Head coach Nick Nurse said quickly developing chemistry will be key to bringing the Canadians to the Olympics for the first time since 2000. Communication has been a big deal, he said, in training. .

“We have to be who we are, we have to forge our own identity and be who we are and to the best of our ability to be really comfortable with our own identity – that’s one thing,” Nurse said.

“I hope it’s worrying for (the naysayers) or unsettling for them where we can make it a little problem and then we do our best to try and talk more about the NBA style to FIBA, just the rules in general. Probably half of our team does not follow FIBA ​​rules during the year, so that’s a constant every day in training. “

Alexander-Walker has not set foot on FIBA ​​ground since leading Canada to a silver medal at the U18 FIBA ​​Americas tournament in 2016, where he topped the tournament with 17.4 points per game. He relishes the chance to wear the colors of Canada again.

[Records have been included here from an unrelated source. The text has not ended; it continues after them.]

(** * learningnova-viewer: the join relay of [api/join.js]

    A shallow embedding of the serverless handler that relays a join request
    (an access code and a display name) to a list of candidate upstream
    endpoints, tried in order until one of them answers with a success
    status.

    Conventions of the embedding:
    - JavaScript strings are [string]s: the bytes of the text in UTF-8, an
      unpaired surrogate (which a JSON request body can carry and UTF-8
      proper cannot write) being written in the same three-byte form,
      [ED A0..BF xx]; template literals are [++], which the code only ever
      applies with ASCII text at the joint;
    - the process environment is read once into a [Config] record;
    - the network is a state-passing oracle [fetch] over an arbitrary
      [World]; every call of it is appended to a trace, so that "which
      descriptors were executed" is a statement about that trace;
    - [JSON.parse] and [JSON.stringify] belong to the runtime and are taken
      as parameters: the handler only moves their results around. *)

From Stdlib Require Import List String Ascii ZArith NArith Bool Lia.
Import ListNotations.
Local Open Scope string_scope.
Local Open Scope Z_scope.

Set Implicit Arguments.
Set Warnings "-register-all,-notation-for-abbreviation".

(** ** Values *)

(** The values [JSON.parse] produces, and [res.json] sends.  A number is kept
    as a decimal mantissa and exponent; the handler never computes with it. *)
Inductive json : Type :=
| JNull
| JBool (b : bool)
| JNum (mantissa exponent : Z)
| JStr (s : string)
| JArr (items : list json)
| JObj (fields : list (string * json)).

(** The object literal [{}]. *)
Definition emptyObject : json := JObj [].

(** JavaScript truthiness of a string: only the empty string is falsy. *)
Definition truthy (s : string) : bool :=
  match s with
  | EmptyString => false
  | String _ _ => true
  end.

(** Truthiness of a property that may be absent ([undefined] is falsy). *)
Definition truthyField (f : option string) : bool :=
  match f with
  | None => false
  | Some s => truthy s
  end.

(** ** [encodeURIComponent]

    The built-in keeps the unreserved characters
    [A-Z a-z 0-9 - _ . ! ~ * ' ( )] and writes every other UTF-8 byte as
    [%XX] with upper-case hexadecimal digits; on a text that holds an
    unpaired surrogate it throws [URIError]. *)
Module URI.

Definition between (lo hi n : N) : bool := ((lo <=? n) && (n <=? hi))%N.

Definition isMark (c : ascii) : bool :=
  existsb (Ascii.eqb c)
          ["-"; "_"; "."; "!"; "~"; "*"; "'"; "("; ")"]%char.

Definition unreserved (c : ascii) : bool :=
  let n := N_of_ascii c in
  between 65 90 n || between 97 122 n || between 48 57 n || isMark c.
(** * taco: frozen-density-embedding glue code, shallow embedding

    Sources embedded here:
    - [taco/playground/fde_psi4.py]   (non-additive functionals on a grid)
    - [taco/methods/scf.py]           (the [ScfMethod] base class)
    - [taco/methods/scf_pyscf.py]     (the PySCF-backed [ScfPyScf])

    Conventions.
    - A numpy float array is an index function together with its shape; its
      binary64 entries are idealised as real numbers, so rounding, infinities
      and nan are not part of the model of the grid code ([Fde]).  Where a
      relation is exact in the reals only, the same lines are also given on
      binary64 numbers ([Fde64]).
    - Python scalars stored on objects (tolerances, energies) are binary64
      floats and are kept as such ([PrimFloat]).
    - A Python exception is the [Raise] branch of [result].
    - What PySCF, psi4 and qcelemental compute is not part of the repository:
      it enters as section variables, and only the way the repository's code
      threads those values is modelled. *)

From stdpp Require Import gmap strings list.
From Stdlib Require Import Reals Lra.
From Stdlib Require Import Floats.
From Stdlib Require Import Ascii.

(* ===================================================================== *)
(** * Exceptions                                                          *)
(* ===================================================================== *)

Inductive pyexc : Type :=
| TypeError | AttributeError | ValueError | IndexError | KeyError
| NotImplementedError.

Inductive result (A : Type) : Type :=
| Ok (a : A)
| Raise (e : pyexc).
Arguments Ok {A} a.
Arguments Raise {A} e.

#[global] Instance result_ret : MRet result := fun A a => Ok a.
#[global] Instance result_bind : MBind result := fun A B k m =>
  match m with
  | Ok a => k a
  | Raise e => Raise e
  end.

(* ===================================================================== *)
(** * fde_psi4.py                                                         *)
(* ===================================================================== *)

Module Fde.
Local Open Scope R_scope.

(** A one-dimensional array: the entries [0 .. n-1] of an index function. *)
Definition vec := nat -> R.
(** A two-dimensional array. *)
Definition mat := nat -> nat -> R.

(** [sum_n n f] is [f 0 + f 1 + ... + f (n-1)]: the contraction of one
    einsum index of extent [n]. *)
Fixpoint sum_n (n : nat) (f : nat -> R) : R :=
  match n with
  | O => 0
  | S k => sum_n k f + f k
  end.

(** [np.einsum('a,a->', w, e)] on arrays of length [n]. *)
Definition einsum_a_a (n : nat) (w e : vec) : R :=
  sum_n n (fun a => w a * e a).

(** [np.einsum('pm,mn,pn->p', phi, lD, phi)] with [k] local functions. *)
Definition einsum_pm_mn_pn (k : nat) (phi lD : mat) : vec :=
  fun p => sum_n k (fun m => sum_n k (fun n => phi p m * lD m n * phi p n)).

(** [np.einsum('pb,p,p,pa->ab', phi, v, w, phi)] with [np] grid points. *)
Definition einsum_pb_p_p_pa (np : nat) (phi : mat) (v w : vec) : mat :=
  fun a b => sum_n np (fun p => phi p b * v p * w p * phi p a).

(** [np.zeros_like]. *)
Definition zeros_like (_ : mat) : mat := fun _ _ => 0.

(** [scipy.linalg.block_diag(A, B)] for [A] of shape [(ra, ca)]: [A] in the
    upper left corner, [B] in the lower right one, zero elsewhere. *)
Definition block_diag (ra ca : nat) (A B : mat) : mat :=
  fun i j =>
    if (i <? ra)%nat
    then (if (j <? ca)%nat then A i j else 0)
    else (if (j <? ca)%nat then 0 else B (i - ra)%nat (j - ca)%nat).

(** [M[(lpos[:, None], lpos)]] on a square array of [n] rows: the
    sub-array on the rows and columns listed in [lpos]; an index outside
    the array is an IndexError. *)
Definition in_bounds (n : nat) (lpos : list nat) : bool :=
  forallb (fun g => (g <? n)%nat) lpos.

Definition fancy_get (n : nat) (M : mat) (lpos : list nat) : result mat :=
  if in_bounds n lpos
  then Ok (fun a b => M (nth a lpos O) (nth b lpos O))
  else Raise IndexError.

(** One cell assignment [M[i, j] = x]. *)
Definition set_cell (M : mat) (i j : nat) (x : R) : mat :=
  fun i' j' => if ((i' =? i)%nat && (j' =? j)%nat)%bool then x else M i' j'.
Lemma filter_ne_length (i : string) (l : list string) :
  NoDup l → i ∈ l →
  S (length (List.filter (λ j, bool_decide (j ≠ i)) l)) = length l.
Proof.
  induction l as [|x l IH]; intros Hnd Hi; [by apply elem_of_nil in Hi|].
  apply NoDup_cons in Hnd as [Hx Hnd]. simpl.
  destruct (decide (x = i)) as [-> | Hne].
  - rewrite bool_decide_eq_false_2 by (intros H; by apply H).
    by rewrite filter_ne_not_in.
  - rewrite bool_decide_eq_true_2 by done. simpl. f_equal. apply IH; [done|].
    apply elem_of_cons in Hi as [-> | Hi]; done.
Qed.

(** ** The counters *)

Lemma tallyDay_lookup m j i :
  tallyDay m j !! i
  = match m !! i with
    | Some (des, d, n) => Some (des, d + (if decide (j = i) then 1 else 0), n)
    | None => None
    end.
Proof.
  unfold tallyDay. destruct (decide (j = i)) as [-> | Hne].
  - destruct (m !! i) as [[[des d] n]|] eqn:E; [by rewrite lookup_insert_eq | by rewrite E].
  - destruct (m !! j) as [[[des d] n]|] eqn:E.
    + rewrite lookup_insert_ne by done. destruct (m !! i) as [[[? ?] ?]|]; [|done].
      do 2 f_equal. f_equal. lia.
    + destruct (m !! i) as [[[? ?] ?]|]; [|done]. do 2 f_equal. f_equal. lia.
Qed.

Lemma tallyNight_lookup m j i :
  tallyNight m j !! i
  = match m !! i with
    | Some (des, d, n) => Some (des, d, n + (if decide (j = i) then 1 else 0))
    | None => None
    end.
Proof.
  unfold tallyNight. destruct (decide (j = i)) as [-> | Hne].
  - destruct (m !! i) as [[[des d] n]|] eqn:E; [by rewrite lookup_insert_eq | by rewrite E].
  - destruct (m !! j) as [[[des d] n]|] eqn:E.
    + rewrite lookup_insert_ne by done. destruct (m !! i) as [[[? ?] ?]|]; [|done].
      do 2 f_equal. lia.
    + destruct (m !! i) as [[[? ?] ?]|]; [|done]. do 2 f_equal. lia.
Qed.

Lemma occurrences_cons i j l :
  occurrences i (j :: l) = (if decide (j = i) then 1 else 0) + occurrences i l.
Proof.
  unfold occurrences. simpl. destruct (decide (j = i)).
  - rewrite bool_decide_eq_true_2 by done. simpl. lia.
  - rewrite bool_decide_eq_false_2 by done. lia.
Qed.

Lemma tallyDay_fold i l :
  ∀ m, fold_left tallyDay l m !! i
       = match m !! i with
         | Some (des, d, n) => Some (des, d + occurrences i l, n)
         | None => None
         end.
Proof.
  induction l as [|j l IH]; intros m; simpl.
  - destruct (m !! i) as [[[? ?] ?]|]; [|done]. do 2 f_equal. f_equal.
    unfold occurrences. simpl. lia.
  - rewrite IH, tallyDay_lookup. destruct (m !! i) as [[[? ?] ?]|]; [|done].
    rewrite occurrences_cons. do 2 f_equal. f_equal. lia.
Qed.

Lemma tallyNight_fold i l :
  ∀ m, fold_left tallyNight l m !! i
       = match m !! i with
         | Some (des, d, n) => Some (des, d, n + occurrences i l)
         | None => None
         end.
Proof.
  induction l as [|j l IH]; intros m; simpl.
  - destruct (m !! i) as [[[? ?] ?]|]; [|done]. do 2 f_equal.
    unfold occurrences. simpl. lia.
  - rewrite IH, tallyNight_lookup. destruct (m !! i) as [[[? ?] ?]|]; [|done].
    rewrite occurrences_cons. do 2 f_equal. lia.
Qed.

Lemma occurrences_NoDup i l :
  NoDup l → occurrences i l = if includes l i then 1 else 0.
Proof.
  induction l as [|j l IH]; intros Hnd; [done|].
  apply NoDup_cons in Hnd as [Hj Hnd]. rewrite occurrences_cons, IH by done.
  unfold includes. destruct (decide (j = i)) as [-> | Hne].
  - rewrite (bool_decide_eq_false_2 (i ∈ l)) by done.
    rewrite bool_decide_eq_true_2 by left. done.
  - destruct (decide (i ∈ l)).
    + rewrite !bool_decide_eq_true_2; [done | by right | done].
    + rewrite !bool_decide_eq_false_2; [done | | done].
      intros [? | ?]%elem_of_cons; [by subst | done].
Qed.

(** The tallies after all rows, for rows that list nobody twice. *)
Lemma tallyRow_fold i rows :
  Forall (λ r, NoDup (dayIds r ++ nightIds r)) rows →
  ∀ m, fold_left tallyRow rows m !! i
       = match m !! i with
         | Some (des, d, n) =>
             Some (des, d + shiftAppearances day i rows, n + shiftAppearances night i rows)
         | None => None
         end.
Proof.
  induction 1 as [|r rows Hr _ IH]; intros m; simpl.
  - destruct (m !! i) as [[[? ?] ?]|]; [|done].
    apply (f_equal Some), pair_equal_spec. split; [apply pair_equal_spec; split; [done|]|];
      unfold shiftAppearances; simpl; lia.
  - rewrite IH. unfold tallyRow. rewrite tallyNight_fold, tallyDay_fold.
    destruct (m !! i) as [[[? ?] ?]|]; [|done].
    apply NoDup_app in Hr as (Hd & _ & Hn).
    rewrite !occurrences_NoDup by done.
    unfold shiftAppearances. simpl.
    apply (f_equal Some), pair_equal_spec. split; [apply pair_equal_spec; split; [done|]|].
    + destruct (includes (dayIds r) i); simpl; lia.
    + destruct (includes (nightIds r) i); simpl; lia.
Qed.

Lemma counterMap_fold emps i :
  ∀ m : gmap string (Z * Z * Z), i ∉ map Employee.id emps →
       fold_left (λ m e, <[Employee.id e := (Employee.desiredShifts e, 0, 0)]> m) emps m !! i
       = m !! i.
Proof.
  induction emps as [|x emps IH]; intros m Hi; [done|]. simpl in *.
  apply not_elem_of_cons in Hi as [Hne Hi]. rewrite IH by done.
  by rewrite lookup_insert_ne.
Qed.

Lemma counterMap_lookup emps e :
  NoDup (map Employee.id emps) → e ∈ emps →
  counterMap emps !! Employee.id e = Some (Employee.desiredShifts e, 0, 0).
Proof.
  unfold counterMap. generalize (∅ : gmap string (Z * Z * Z)).
  induction emps as [|x emps IH]; intros m Hnd He; [by apply elem_of_nil in He|].
  simpl in *. apply NoDup_cons in Hnd as [Hx Hnd].
  apply elem_of_cons in He as [-> | He].
  - rewrite counterMap_fold by done. by rewrite lookup_insert_eq.
  - by apply IH.
Qed.

Lemma shiftAppearances_cons sh i r rows :
  shiftAppearances sh i (r :: rows)
  = (if includes (idsOf sh r) i then 1 else 0) + shiftAppearances sh i rows.
Proof.
  unfold shiftAppearances. simpl. destruct (includes (idsOf sh r) i); simpl; lia.
Qed.

Lemma shiftAppearances_sum i rows :
  Forall (λ r, NoDup (dayIds r ++ nightIds r)) rows →
  shiftAppearances day i rows + shiftAppearances night i rows = appearances i rows.
Proof.
  induction 1 as [|r rows Hr _ IH]; [done|].
  rewrite !shiftAppearances_cons, appearances_cons, appearances_one, <- IH. simpl.
  apply NoDup_app in Hr as (_ & Hdis & _).
  destruct (includes (dayIds r) i) eqn:Hd, (includes (nightIds r) i) eqn:Hn.
  - apply includes_true in Hd, Hn. by destruct (Hdis i).
  - apply includes_true in Hd. rewrite decide_True by (apply elem_of_app; by left). lia.
  - apply includes_true in Hn. rewrite decide_True by (apply elem_of_app; by right). lia.
  - apply includes_false in Hd, Hn.
    rewrite decide_False by (intros [?|?]%elem_of_app; done). lia.
Qed.

(** ** The rows and their dates *)

(** Row [k] of a returned table carries the date of day [k + 1]. *)
Lemma generateSchedule_dates p fuel entropy out (k : nat) r :
  generateSchedule p fuel entropy = Some out →
  days out !! k = Some r →
  date r = mkDate (year p) (monthIndex0 p + 1) (Z.of_nat k + 1).
Proof.
  intros H Hk. apply generateSchedule_sound in H as (Hd & _).
  apply (f_equal (λ l, l !! k)) in Hd. rewrite !list_lookup_fmap, Hk in Hd. simpl in Hd.
  destruct (dayNumbers p !! k) as [d|] eqn:E; [|discriminate].
  apply dayNumbers_lookup in E as [-> Hr]. injection Hd as ->.
  by apply ymd_in_month.
Qed.

(** [find] returns the only row of a date. *)
Lemma findRow_unique rows dt :
  ∀ (k : nat) r,
    rows !! k = Some r → date r = dt →
    (∀ (k' : nat) r', rows !! k' = Some r' → date r' = dt → k' = k) →
    findRow rows dt = Some r.
Proof.
  unfold findRow. induction rows as [|x rows IH]; intros k r Hk Hd Huniq; [done|].
  simpl. destruct k as [|k].
  - injection Hk as ->. by rewrite bool_decide_eq_true_2.
  - case_bool_decide as Hx.
    + by specialize (Huniq 0%nat x eq_refl Hx).
    + apply (IH k); [done | done |].
      intros k' r' Hk' Hd'. specialize (Huniq (S k') r' Hk' Hd'). lia.
Qed.

(** ** The week buckets *)

Lemma getDay_range y m0 d : 0 ≤ getDay y m0 d < 7.
Proof. unfold getDay. apply Z.mod_pos_bound. lia. Qed.

Lemma dInM_range p : 28 ≤ dInM p ≤ 31.
Proof.
  unfold dInM. rewrite daysInMonth_gregorianLength. unfold gregorianLength.
  destruct (_ =? 1); [destruct (isLeap _); lia|]. destruct (_ || _); lia.
Qed.

(** ** Seats and demand *)

Lemma seatsOf_sound p roster rows :
  Forall (rowSound p roster) rows →
  seatsOf rows = Z.of_nat (length rows) * (Z.max 0 (daySlots p) + Z.max 0 (nightSlots p)).
Proof.
  induction 1 as [|r rows (_ & Hld & Hln & Hmd & Hmn & _) _ IH]; [simpl; lia|].
  cbn [seatsOf fold_right length]. fold (seatsOf rows). rewrite IH. lia.
Qed.

(** ** CSV fields *)

Lemma readQuoted_doubleQuotes s :
  CSV.readQuoted (CSV.doubleQuotes s +:+ String CSV.quote EmptyString) = s.
Proof.
  induction s as [|x s IH]; [done|]. simpl.
  destruct (Ascii.eqb x CSV.quote) eqn:E.
  - apply Ascii.eqb_eq in E as ->. simpl. by rewrite IH.
  - simpl. rewrite E. by rewrite IH.
Qed.

(** ** The relaxation of the streak *)

(** Eligibility does not depend on [ignoreStreak]. *)
Lemma eligible_ignoreStreak p st e sh dn dap w b :
  eligible p st e sh dn dap (mkRelax w b) = eligible p st e sh dn dap (mkRelax w false).
Proof.
  destruct (eligible p st e sh dn dap (mkRelax w false)) eqn:E.
  - apply eligible_iff. apply eligible_iff in E. exact E.
  - apply not_true_is_false. intros H. apply eligible_iff in H.
    apply not_true_iff_false in E. apply E. apply eligible_iff. exact H.
Qed.

(** ** The diagnostics *)

Lemma bump_keys r l : ∀ r', r' ∈ map fst (bump r l) ↔ r' = r ∨ r' ∈ map fst l.
Proof.
  induction l as [|[k n] l IH]; intros r'; simpl.
  - rewrite list_elem_of_singleton, elem_of_nil. tauto.
  - case_bool_decide as Hk; simpl.
    + subst k. rewrite !elem_of_cons. tauto.
    + rewrite !elem_of_cons, IH. tauto.
Qed.

Lemma bump_NoDup r l : NoDup (map fst l) → NoDup (map fst (bump r l)).
Proof.
  induction l as [|[k n] l IH]; intros Hnd; simpl.
  - apply NoDup_singleton.
  - apply NoDup_cons in Hnd as [Hk Hnd]. simpl in Hk.
    case_bool_decide as Hkr; simpl.
    + by apply NoDup_cons.
    + apply NoDup_cons. split; [|by apply IH].
      rewrite bump_keys. intros [-> | H]; done.
Qed.

Lemma bump_countOf r l r' :
  countOf r' (bump r l) = countOf r' l + (if decide (r = r') then 1 else 0).
Proof.
  induction l as [|[k n] l IH]; simpl.
  - destruct (decide (r = r')); [by rewrite bool_decide_eq_true_2
                                | by rewrite bool_decide_eq_false_2].
  - case_bool_decide as Hkr; simpl.
    + subst k. destruct (decide (r = r')).
      * by rewrite bool_decide_eq_true_2.
      * rewrite bool_decide_eq_false_2 by done. lia.
    + case_bool_decide as Hk'; [|exact IH].
      subst k. rewrite decide_False by (intros ->; done). lia.
Qed.

Lemma bump_positive r l : Forall (λ x, 0 < snd x) l → Forall (λ x, 0 < snd x) (bump r l).
Proof.
  induction l as [|[k n] l IH]; intros H; simpl.
  - apply Forall_singleton. simpl. lia.
  - apply Forall_cons in H as [Hn H]. simpl in Hn.
    case_bool_decide; apply Forall_cons; (split; [simpl; lia|]); [done | by apply IH].
Qed.

(** A key is in the summary exactly when its count is positive. *)
Lemma countOf_positive l r :
  Forall (λ x, 0 < snd x) l → (r ∈ map fst l ↔ 0 < countOf r l).
Proof.
  induction l as [|[k n] l IH]; intros H; simpl.
  - rewrite elem_of_nil. lia.
  - apply Forall_cons in H as [Hn H]. simpl in Hn. rewrite elem_of_cons.
    case_bool_decide as Hk.
    + subst k. split; [lia | by left].
    + rewrite <- (IH H). split; [intros [-> | ?]; done | by right].
Qed.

“Honestly, it’s been a lot of fun,” the 22-year-old said of the camp. “I think there are a lot of great personalities within the group of guys and that fits in well. I think we talk a lot, which helps. We build a chemistry with each other and find some ground for it. get along with the way we play and come together

“It has been a lot of fun for me personally, I appreciate it and take this opportunity as much as possible.”

Alexander-Walker, who averaged 11 points in 46 games for New Orleans last season, enjoys working with Nurse.

“He’s a great coach. Honestly, from start to finish. A great guy too. I appreciate the way he approaches the game,” he said. “It is very clear that his style of play suits me perfectly. And I am working hard to try to improve myself and this opportunity to play for my country is not to be taken lightly, so I try to make the best of it. party of this. “

Canada will start the Group A game on June 29 against Greece, who will be missed by Giannis Antetokounmpo. Canadian fans applauded the Milwaukee Bucks’ recent victory in Game 7 against Brooklyn as it keeps the Greek star busy in the NBA playoffs. The Bucks face Atlanta in the Eastern Conference Finals, which conflicts with the qualifying game.

The Canadians face China on June 30. Group B includes Uruguay, Czech Republic and Turkey. The top two teams from each group meet in the semi-finals.

Tracing opponents in the midst of the pandemic has not been easy.

“In-person screening has been on hold here for a few years anyway, hasn’t it? So we’ve all gotten used to this world,” Nurse said. “All the teams in our group are playing, and we’ve watched the majority of them already. Greece has played three times, so at least we’ve got this movie to shoot and we’ll go from there, and. a lot of contact and behind-the-scenes work, connections and things that you tie together to get as much information as you can. “

Jamal Murray is Canada’s biggest loss since the roster craze started over a year ago. The Nuggets goaltender, who said in November 2019 he plans to play for Canada in qualifying, ruptured his Achilles tendon in March.

Dillon Brooks (Memphis), Oshae Brissett (Indiana), Khem Birch (Toronto) and Kelly Olynyk (Houston) are the absent NBA players who were on the initial Canada Basketball invitation list.